**DATASET CONTENT**
Definition happens (e : event) : M mailboxes unit :=
  match e with
  | E_ns x => modify (set_nsq x)
  | E_handle rpc => let* _ := tfm_mailbox_handle_msg NUM rpc in ret tt
  | E_slot rpc p i rs => let* _ := handle_slot NUM rpc p i rs in ret tt
  | E_finish p rs => handle_finish p rs
  | E_reply o v => let* _ := mailbox_reply NUM o v in ret tt
  | E_vectors i v => modify (set_vectors i v)
  end.

Fixpoint happen (es : list event) : M mailboxes unit :=
  match es with
  | [] => ret tt
  | e :: es => let* _ := happens e in happen es
  end.

(** The slot is one there is. *)
Definition event_ok (b : mailboxes) (e : event) : Prop := match e with E_reply (Some i) _ | E_slot _ _ i _ => 0 <= i < ns_slot_count b | _ => True end.

(** The event is one of the agent. *)
Definition by_agent (e : event) : bool := match e with E_ns _ | E_vectors _ _ => false | _ => true end.

Lemma secure_only i b b' : secure_ok b -> 0 <= i -> only i b b' -> (i < ns_slot_count b -> secure_slot_ok b' i) -> secure_ok b'.
Proof.
  intros [Hc Hok] Hi Ho Hs. split; [by rewrite (on_count _ _ _ Ho)|]. intros j Hj Hjc. rewrite (on_count _ _ _ Ho) in Hjc. destruct (decide (j = i)) as [->|Hne]; [by apply Hs|].
  unfold secure_slot_ok. rewrite (on_s_empty _ _ _ Ho), (on_queue _ _ _ Ho) by (done || lia). by apply Hok.
Qed.


(** Of the shared memory only the status words and replies of the slots change. *)
Record shared_frame (b b' : mailboxes) : Prop := {
  sf_ns : slots_ns (nsq b') = slots_ns (nsq b);
  sf_empty : empty_slots (nsq b') = empty_slots (nsq b);
  sf_msg : forall j, slot_msg (slots (nsq b') j) = slot_msg (slots (nsq b) j);
  sf_beyond : forall j, j < 0 \/ ns_slot_count b <= j -> slots (nsq b') j = slots (nsq b) j;
  sf_count : ns_slot_count b' = ns_slot_count b;
  sf_regions : client_id_regions b' = client_id_regions b;
}.

Lemma frame_refl b : shared_frame b b.
Proof. done. Qed.

Lemma frame_trans b b1 b2 : shared_frame b b1 -> shared_frame b1 b2 -> shared_frame b b2.
Proof.
  intros [A1 A2 A3 A4 A5 A6] [B1 B2 B3 B4 B5 B6]. split; [congruence|congruence|..|congruence|congruence]; intros j.
  - by rewrite B3, A3.
  - intros Hj. rewrite B4 by (rewrite A5; done). by apply A4.
Qed.

Lemma frame_only i b b' : 0 <= i < ns_slot_count b -> only i b b' -> shared_frame b b'.
Proof.
  intros Hi [O1 O2 O3 O4 O5 O6 O7 O8 O9 O10]. split; try done; intros j.
  - destruct (decide (j = i)) as [->|Hne]; [done|]. by rewrite O4.
  - intros Hj. apply O4. lia.
Qed.

Lemma handle_slot_ok rpc p i rs b :
  secure_ok b -> 0 <= i < ns_slot_count b -> wp (handle_slot NUM rpc p i rs) (fun _ b' => secure_ok b' /\ shared_frame b b') (fun _ _ => False) b.
Proof.
  intros Hok Hi. pose proof Hok as [Hc _]. destruct (decide (Z.land p (bit i) = 0)) as [Hz|Hz].
  - unfold handle_slot. rewrite Hz, Z.eqb_refl. apply wp_ret. split; [done|apply frame_refl].
  - eapply wp_mono; [apply (wp_handle_slot NUM rpc p i rs b); [done|lia|done]| |done]. cbv beta. intros rs' b' (Ho & Hs & _).
    split; [apply (secure_only i b); [done|lia|done|done]|by apply (frame_only i)].
Qed.

Lemma handle_loop_ok rpc fuel p i rs b :
  secure_ok b -> 0 <= i -> wp (handle_loop NUM rpc fuel p i rs) (fun _ b' => secure_ok b' /\ shared_frame b b') (fun _ _ => False) b.
Proof.
  revert i rs b. induction fuel as [|fuel IH]; intros i rs b Hok Hi; cbn [handle_loop]; [apply wp_ret; split; [done|apply frame_refl]|].
  apply wp_bind. unfold wp at 1, get. destruct (Z.ltb_spec i (ns_slot_count b)); [|apply wp_ret; split; [done|apply frame_refl]].
  apply wp_bind. eapply wp_mono; [by apply handle_slot_ok| |done]. cbv beta. intros rs' b1 [H1 F1]. eapply wp_mono; [apply IH; [done|lia]| |done].
  intros x b2 [H2 F2]. split; [done|by eapply frame_trans].
Qed.

Lemma status_ok b f : secure_ok b -> wp (upd_status f) (fun _ b' => secure_ok b' /\ shared_frame b b') (fun _ _ => False) b.
Proof. intros Hok. apply wp_modify. by split. Qed.

Lemma mb_finish_ok p rs b : secure_ok b -> wp (handle_finish p rs) (fun _ b' => secure_ok b' /\ shared_frame b b') (fun _ _ => False) b.
Proof.
  intros Hok. unfold handle_finish. apply wp_bind. eapply wp_mono; [by apply status_ok| |done]. cbv beta. intros _ b2 [H2 F2].
  eapply wp_mono; [by apply status_ok| |done]. cbv beta. intros _ b3 [H3 F3]. split; [done|by eapply frame_trans].
Qed.

Lemma handle_msg_ok rpc b : secure_ok b -> wp (tfm_mailbox_handle_msg NUM rpc) (fun _ b' => secure_ok b' /\ shared_frame b b') (fun _ _ => False) b.
Proof.
  intros Hok. unfold tfm_mailbox_handle_msg. apply wp_bind, wp_gets. destruct (_ =? 0); [apply wp_ret; split; [done|apply frame_refl]|].
  apply wp_bind. unfold wp at 1, get. apply wp_bind. eapply wp_mono; [by apply handle_loop_ok| |done]. cbv beta. intros rs b1 [H1 F1].
  apply wp_bind. eapply wp_mono; [by apply mb_finish_ok| |done]. cbv beta. intros _ b2 [H2 F2]. apply wp_ret. split; [done|by eapply frame_trans].
Qed.

Lemma reply_ok o v b : secure_ok b -> event_ok b (E_reply o v) -> wp (mailbox_reply NUM o v) (fun _ b' => secure_ok b' /\ shared_frame b b') (fun _ _ => False) b.
Proof.
  intros Hok Ho. pose proof Hok as [Hc Hsl]. unfold mailbox_reply, mailbox_reply_handle. apply wp_bind, wp_gets.
  set (h := match o with Some i => _ | None => _ end). unfold tfm_mailbox_reply_msg, reply_begin.
  assert (0 <= (if h =? MAILBOX_MSG_NULL_HANDLE then 0 else u8 (h - 1)) < ns_slot_count b) as Hk.
  { unfold MAILBOX_MSG_NULL_HANDLE. destruct (Z.eqb_spec h 0) as [Hz|Hz]; [lia|]. destruct o as [i|]; [|by destruct Hz]. cbn in Ho. specialize (Hsl i ltac:(lia) ltac:(lia)).
    unfold secure_slot_ok in Hsl. destruct (Z.testbit (s_empty_slots b) i); [by destruct Hz|]. destruct Hsl as [_ Hh]. subst h. rewrite Hh. replace (i + 1 - 1) with i by lia. rewrite u8_id; lia. }
  set (k := if h =? MAILBOX_MSG_NULL_HANDLE then 0 else u8 (h - 1)) in *. cbv zeta. apply wp_bind, wp_bind. unfold get_spe_queue_empty_status. apply wp_gets.
  rewrite (proj2 (Z.ltb_lt k NUM)) by lia. rewrite mb_land_bit, negb_involutive by lia. cbn [andb]. specialize (Hsl k ltac:(lia) ltac:(lia)). unfold secure_slot_ok in Hsl.
  destruct (Z.testbit (s_empty_slots b) k); [apply wp_ret, wp_ret; split; [done|apply frame_refl]|]. destruct Hsl as [Hidx _].
  apply wp_bind. eapply wp_mono; [apply (wp_direct NUM); [lia|lia|done]| |done]. cbv beta. intros _ b1 (H1 & Hs & _). apply wp_ret.
  assert (secure_ok b1) as Hok1 by (apply (secure_only k b); [done|lia|done|done]). apply wp_bind. eapply wp_mono; [by apply status_ok| |done]. cbv beta. intros _ b2 [H2 F2]. apply wp_ret.
  split; [done|]. eapply frame_trans; [by apply (frame_only k)|done].
Qed.

(** The client data of every answer is that of a slot. *)
Definition answers_ok (b : mailboxes) (es : list event) : Prop := Forall (event_ok b) es.

Lemma agent_event_ok e b : secure_ok b -> event_ok b e -> by_agent e = true -> wp (happens e) (fun _ b' => secure_ok b' /\ shared_frame b b') (fun _ _ => False) b.
Proof.
  intros Hok He. destruct e as [x|rpc|rpc p i rs|p rs|o v|i v]; try done; intros _; cbn [happens]; apply wp_bind.
  - eapply wp_mono; [by apply handle_msg_ok|by intros|done].
  - eapply wp_mono; [by apply handle_slot_ok|by intros|done].
  - eapply wp_mono; [by apply reply_ok|by intros|done].
Qed.

Lemma event_total e b : secure_ok b -> event_ok b e -> wp (happens e) (fun _ b' => secure_ok b' /\ ns_slot_count b' = ns_slot_count b) (fun _ _ => False) b.
Proof.
  intros Hok He. destruct (by_agent e) eqn:Ha.
  - eapply wp_mono; [by apply agent_event_ok| |done]. intros _ b' [H1 F]. split; [done|by apply sf_count].
  - destruct e; try done; by apply wp_modify.
Qed.

Lemma happen_ok es b : secure_ok b -> answers_ok b es -> wp (happen es) (fun _ b' => secure_ok b' /\ ns_slot_count b' = ns_slot_count b) (fun _ _ => False) b.
Proof.
  revert b. induction es as [|e es IH]; intros b Hok Hes; cbn [happen]; [by apply wp_ret|]. unfold answers_ok in Hes. apply Forall_cons_1 in Hes as [He Hes].
  apply wp_bind. eapply wp_mono; [by apply event_total| |done]. cbv beta. intros _ b1 [H1 H2]. eapply wp_mono; [apply IH; [done|]| |done].
  - revert Hes. unfold answers_ok. apply Forall_impl. intros [|?|? ? ? ?|? ?|[?|] ?|? ?]; cbn; try done; by rewrite H2.
  - cbv beta. intros x b2 [H3 H4]. split; [done|congruence].
Qed.

(** C12: whatever the non-secure core writes into the shared memory, between any
    two slots that the agent handles, and whatever the partition manager
    answers, the agent never panics; it changes only the status words and the
    replies of the slots there are. *)
Theorem mailbox_agent_robust b es :
  secure_ok b -> answers_ok b es ->
  exists b', happen es b = (Ok tt, b') /\
  forall e, event_ok b e -> exists b2, happens e b' = (Ok tt, b2) /\ (by_agent e = true -> shared_frame b' b2).
Proof.
  intros Hok Hes. destruct (run_total _ _ _ (happen_ok es b Hok Hes)) as ([] & b' & Hrun & Hok' & Hc). exists b'. split; [done|]. intros e He.
  assert (event_ok b' e) as He' by (destruct e as [| | | |[?|] ?|]; cbn in *; by rewrite ?Hc). destruct (by_agent e) eqn:Ha.
  - destruct (run_total _ _ _ (agent_event_ok e b' Hok' He' Ha)) as ([] & b2 & Hx & _ & F). by exists b2.
  - destruct (run_total _ _ _ (event_total e b' Hok' He')) as ([] & b2 & Hx & _). by exists b2.
Qed.

(** ** Requests to the partition manager *)

(** The region of the owner holds negative numbers of 32 bits. *)
Definition region_ok (r : client_id_region_t) : Prop := -2147483648 <= base r <= limit r /\ limit r < 0.

(** An identifier of the region that the platform registered. *)
Definition cid_ok (rs : list client_id_region_t) (cid : Z) : Prop :=
  exists r, find_region CLIENT_ID_OWNER_MAGIC rs = Some r /\ base r <= cid <= limit r.

(** What the partition manager relies on: as many vectors as it takes, all of
    them marked as those of the non-secure core, and an identifier of a
    non-secure client. *)
Definition request_ok (rs : list client_id_region_t) (q : rpc_request) : Prop :=
  match q with
  | Rpc_framework_version | Rpc_version _ => True
  | Rpc_call _ control cid vecs owner =>
      PARAM_UNPACK_IN_LEN control + PARAM_UNPACK_OUT_LEN control <= PSA_MAX_IOVEC /\ PARAM_IS_NS_INVEC control = true /\
      PARAM_IS_NS_OUTVEC control = true /\ PARAM_IS_NS_VEC control = false /\ cid_ok rs cid /\ vecs = owner
  | Rpc_connect _ _ cid _ | Rpc_close _ cid => cid_ok rs cid
  end.

(** The members of a message have their widths. *)
Definition msg_typed (m : mailbox_msg_t) : Prop :=
  0 <= in_len (params m) < 2 ^ 32 /\ 0 <= out_len (params m) < 2 ^ 32.

Lemma to_s32_wrap x : -2147483648 <= x < 2147483648 -> to_s32 (u32 x) = x.
Proof.
  intros Hx. unfold to_s32. assert (u32 (u32 x) = u32 x) as -> by (apply u32_id, u32_range). unfold u32. destruct (Z.ltb_spec x 0).
  - rewrite <- (Z.mod_add x 1) by lia. rewrite Z.mod_small by lia. destruct (Z.ltb_spec (x + 1 * 2 ^ 32) 2147483648); lia.
  - rewrite Z.mod_small by lia. destruct (Z.ltb_spec x 2147483648); lia.
Qed.

(** The translation without wrap-around. *)
Lemma translate_region o cid rs r :
  o <> 0 -> find_region o rs = Some r -> region_ok r -> -2147483648 <= cid < 2147483648 ->
  tfm_multi_core_hal_client_id_translate o cid rs = if (cid <? 0) && (- (limit r - base r + 1) <=? cid) then Some (limit r + 1 + cid) else None.
Proof.
  intros Ho Hf [Hr Hl] Hc. unfold tfm_multi_core_hal_client_id_translate. rewrite (proj2 (Z.eqb_neq _ _) Ho), Hf, Z.geb_leb. cbn [orb].
  destruct (Z.leb_spec 0 cid), (Z.ltb_spec cid 0); try lia; [done|]. cbn [andb].
  rewrite (to_s32_wrap (limit r - base r)), (to_s32_wrap (- (limit r - base r))), (to_s32_wrap (- (limit r - base r) - 1)), (to_s32_wrap (limit r + 1)) by lia.
  destruct (Z.ltb_spec cid (- (limit r - base r) - 1)), (Z.leb_spec (- (limit r - base r + 1)) cid); try lia; [done|]. by rewrite to_s32_wrap by lia.
Qed.

Lemma translate_ok cid rs c :
  Forall region_ok rs -> -2147483648 <= cid < 2147483648 -> tfm_multi_core_hal_client_id_translate CLIENT_ID_OWNER_MAGIC cid rs = Some c -> cid_ok rs c.
Proof.
  intros Hrs Hc Ht. destruct (find_region CLIENT_ID_OWNER_MAGIC rs) as [r|] eqn:Hf.
  - assert (region_ok r) as Hr.
    { clear Ht. induction Hrs as [|r' rs Hr' _ IH]; [done|]. cbn [find_region] in Hf. destruct (r_owner r' =? CLIENT_ID_OWNER_MAGIC); [by simplify_eq|by apply IH]. }
    exists r. split; [done|]. rewrite (translate_region _ _ _ r) in Ht by done. destruct Hr. destruct (Z.ltb_spec cid 0), (Z.leb_spec (- (limit r - base r + 1)) cid); cbn in Ht; simplify_eq. lia.
  - unfold tfm_multi_core_hal_client_id_translate in Ht. rewrite Hf in Ht. by destruct (_ || _).
Qed.

Lemma control_ok type il ol :
  0 <= il -> 0 <= ol -> il + ol <= PSA_MAX_IOVEC ->
  let c := PARAM_SET_NS_OUTVEC (PARAM_SET_NS_INVEC (PARAM_PACK type il ol)) in
  PARAM_UNPACK_IN_LEN c = il /\ PARAM_UNPACK_OUT_LEN c = ol /\ PARAM_IS_NS_INVEC c = true /\ PARAM_IS_NS_OUTVEC c = true /\ PARAM_IS_NS_VEC c = false.
Proof.
  unfold NsMailbox.PSA_MAX_IOVEC. intros Hi Ho Hs.
  assert (il = 0 \/ il = 1 \/ il = 2 \/ il = 3 \/ il = 4) as Hil by lia. assert (ol = 0 \/ ol = 1 \/ ol = 2 \/ ol = 3 \/ ol = 4) as Hol by lia.
  unfold PARAM_UNPACK_IN_LEN, PARAM_UNPACK_OUT_LEN, PARAM_IS_NS_INVEC, PARAM_IS_NS_OUTVEC, PARAM_IS_NS_VEC, PARAM_SET_NS_OUTVEC, PARAM_SET_NS_INVEC, PARAM_PACK.
  cbv zeta. rewrite !Z.shiftr_lor, !Z.land_lor_distr_l, !(Z.shiftr_land (u32 type)), <- !(Z.land_assoc (Z.shiftr (u32 type) _)), !Z.lor_spec, !(Z.land_spec (u32 type)).
  destruct Hil as [-> | [-> | [-> | [-> | ->]]]], Hol as [-> | [-> | [-> | [-> | ->]]]]; try lia; cbn -[u32 Z.shiftr]; rewrite ?Z.land_0_r, ?andb_false_r; done.
Qed.

(** Two partition managers that answer alike to the requests they rely on. *)
Definition answer_alike (rs : list client_id_region_t) (rpc rpc' : rpc_request -> psa_status_t) : Prop := forall q, request_ok rs q -> rpc q = rpc' q.

Lemma in_lens_fit a b : 0 <= a < 2 ^ 32 -> 0 <= b < 2 ^ 32 -> (a >? PSA_MAX_IOVEC) || (b >? PSA_MAX_IOVEC) || (u32 (a + b) >? PSA_MAX_IOVEC) = false -> a + b <= PSA_MAX_IOVEC.
Proof.
  unfold NsMailbox.PSA_MAX_IOVEC. intros Ha Hb. rewrite !Z.gtb_ltb. intros [[H1 H2]%orb_false_iff H3]%orb_false_iff. apply Z.ltb_ge in H1, H2, H3. by rewrite u32_id in H3 by lia.
Qed.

**DIRECTIONS**
Print exactly the lines of the listing above starting at the line containing "Lemma control_ok type" and ending at the line containing "assert (il = 0", both included.

**RESULT FOR THIS EXERCISE**
Lemma control_ok type il ol :
  0 <= il -> 0 <= ol -> il + ol <= PSA_MAX_IOVEC ->
  let c := PARAM_SET_NS_OUTVEC (PARAM_SET_NS_INVEC (PARAM_PACK type il ol)) in
  PARAM_UNPACK_IN_LEN c = il /\ PARAM_UNPACK_OUT_LEN c = ol /\ PARAM_IS_NS_INVEC c = true /\ PARAM_IS_NS_OUTVEC c = true /\ PARAM_IS_NS_VEC c = false.
Proof.
  unfold NsMailbox.PSA_MAX_IOVEC. intros Hi Ho Hs.
  assert (il = 0 \/ il = 1 \/ il = 2 \/ il = 3 \/ il = 4) as Hil by lia. assert (ol = 0 \/ ol = 1 \/ ol = 2 \/ ol = 3 \/ ol = 4) as Hol by lia.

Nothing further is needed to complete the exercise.